Lines below starting with the line with "ErrNewInvalid | ErrRefsRequired" and going on through the line with "ErrEvidenceNotFound | ErrEvidenceRequired" must be output exactly; the rest of the records must be left out.
=======
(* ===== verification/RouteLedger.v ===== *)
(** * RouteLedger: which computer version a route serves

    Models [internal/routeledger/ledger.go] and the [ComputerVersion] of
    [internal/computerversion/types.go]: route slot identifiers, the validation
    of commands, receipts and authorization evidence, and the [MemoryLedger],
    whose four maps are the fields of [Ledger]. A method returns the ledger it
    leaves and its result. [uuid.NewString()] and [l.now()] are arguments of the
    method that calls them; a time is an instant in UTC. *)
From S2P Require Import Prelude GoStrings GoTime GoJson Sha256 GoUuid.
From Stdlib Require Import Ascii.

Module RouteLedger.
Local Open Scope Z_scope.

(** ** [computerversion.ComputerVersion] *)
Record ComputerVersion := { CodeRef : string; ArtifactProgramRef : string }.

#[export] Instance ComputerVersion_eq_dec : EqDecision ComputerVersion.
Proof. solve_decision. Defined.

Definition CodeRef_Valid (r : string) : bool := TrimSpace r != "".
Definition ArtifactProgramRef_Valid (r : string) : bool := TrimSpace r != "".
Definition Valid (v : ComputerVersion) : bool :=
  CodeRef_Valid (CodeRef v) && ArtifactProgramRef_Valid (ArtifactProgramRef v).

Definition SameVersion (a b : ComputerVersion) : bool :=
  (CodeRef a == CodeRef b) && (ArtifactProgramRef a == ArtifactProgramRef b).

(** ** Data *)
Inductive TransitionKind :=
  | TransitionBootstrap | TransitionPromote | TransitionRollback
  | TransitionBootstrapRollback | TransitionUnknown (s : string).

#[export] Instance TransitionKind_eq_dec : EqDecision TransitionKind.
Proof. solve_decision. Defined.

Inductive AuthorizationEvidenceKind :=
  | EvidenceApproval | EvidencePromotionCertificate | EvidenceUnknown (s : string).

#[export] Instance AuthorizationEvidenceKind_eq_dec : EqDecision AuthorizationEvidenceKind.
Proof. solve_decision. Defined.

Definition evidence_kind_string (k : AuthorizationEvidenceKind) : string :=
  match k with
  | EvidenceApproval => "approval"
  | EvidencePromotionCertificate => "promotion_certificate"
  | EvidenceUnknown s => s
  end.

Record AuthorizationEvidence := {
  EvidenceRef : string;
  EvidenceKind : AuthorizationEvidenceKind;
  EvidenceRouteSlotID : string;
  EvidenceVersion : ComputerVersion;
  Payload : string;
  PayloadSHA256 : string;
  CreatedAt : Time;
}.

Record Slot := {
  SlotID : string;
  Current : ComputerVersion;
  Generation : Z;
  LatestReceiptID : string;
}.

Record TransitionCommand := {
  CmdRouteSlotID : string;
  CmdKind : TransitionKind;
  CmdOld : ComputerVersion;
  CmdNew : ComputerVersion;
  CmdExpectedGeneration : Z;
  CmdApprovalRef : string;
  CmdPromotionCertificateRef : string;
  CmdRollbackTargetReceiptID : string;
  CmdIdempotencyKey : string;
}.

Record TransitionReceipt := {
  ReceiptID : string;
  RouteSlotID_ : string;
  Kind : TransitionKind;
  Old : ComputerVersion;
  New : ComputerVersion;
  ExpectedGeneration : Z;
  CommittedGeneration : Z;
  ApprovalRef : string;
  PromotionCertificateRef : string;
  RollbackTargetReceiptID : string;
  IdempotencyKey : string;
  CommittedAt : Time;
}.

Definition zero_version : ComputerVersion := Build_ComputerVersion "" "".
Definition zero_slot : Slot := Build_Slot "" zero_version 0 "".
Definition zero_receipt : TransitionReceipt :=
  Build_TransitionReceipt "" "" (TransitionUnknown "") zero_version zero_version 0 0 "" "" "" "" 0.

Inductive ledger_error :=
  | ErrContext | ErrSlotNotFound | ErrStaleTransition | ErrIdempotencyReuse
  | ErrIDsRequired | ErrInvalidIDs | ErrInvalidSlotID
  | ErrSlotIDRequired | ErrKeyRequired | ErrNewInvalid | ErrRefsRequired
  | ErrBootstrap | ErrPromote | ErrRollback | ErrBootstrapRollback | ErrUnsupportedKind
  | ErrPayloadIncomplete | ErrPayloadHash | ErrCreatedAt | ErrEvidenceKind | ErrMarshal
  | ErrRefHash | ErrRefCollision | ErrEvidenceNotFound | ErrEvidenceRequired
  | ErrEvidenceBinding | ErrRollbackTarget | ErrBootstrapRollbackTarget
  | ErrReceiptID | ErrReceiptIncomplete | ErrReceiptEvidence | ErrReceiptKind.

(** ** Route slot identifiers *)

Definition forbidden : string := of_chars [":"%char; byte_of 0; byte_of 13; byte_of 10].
=======
* [Your response]
  | ErrSlotIDRequired | ErrKeyRequired | ErrNewInvalid | ErrRefsRequired
  | ErrBootstrap | ErrPromote | ErrRollback | ErrBootstrapRollback | ErrUnsupportedKind
  | ErrPayloadIncomplete | ErrPayloadHash | ErrCreatedAt | ErrEvidenceKind | ErrMarshal
  | ErrRefHash | ErrRefCollision | ErrEvidenceNotFound | ErrEvidenceRequired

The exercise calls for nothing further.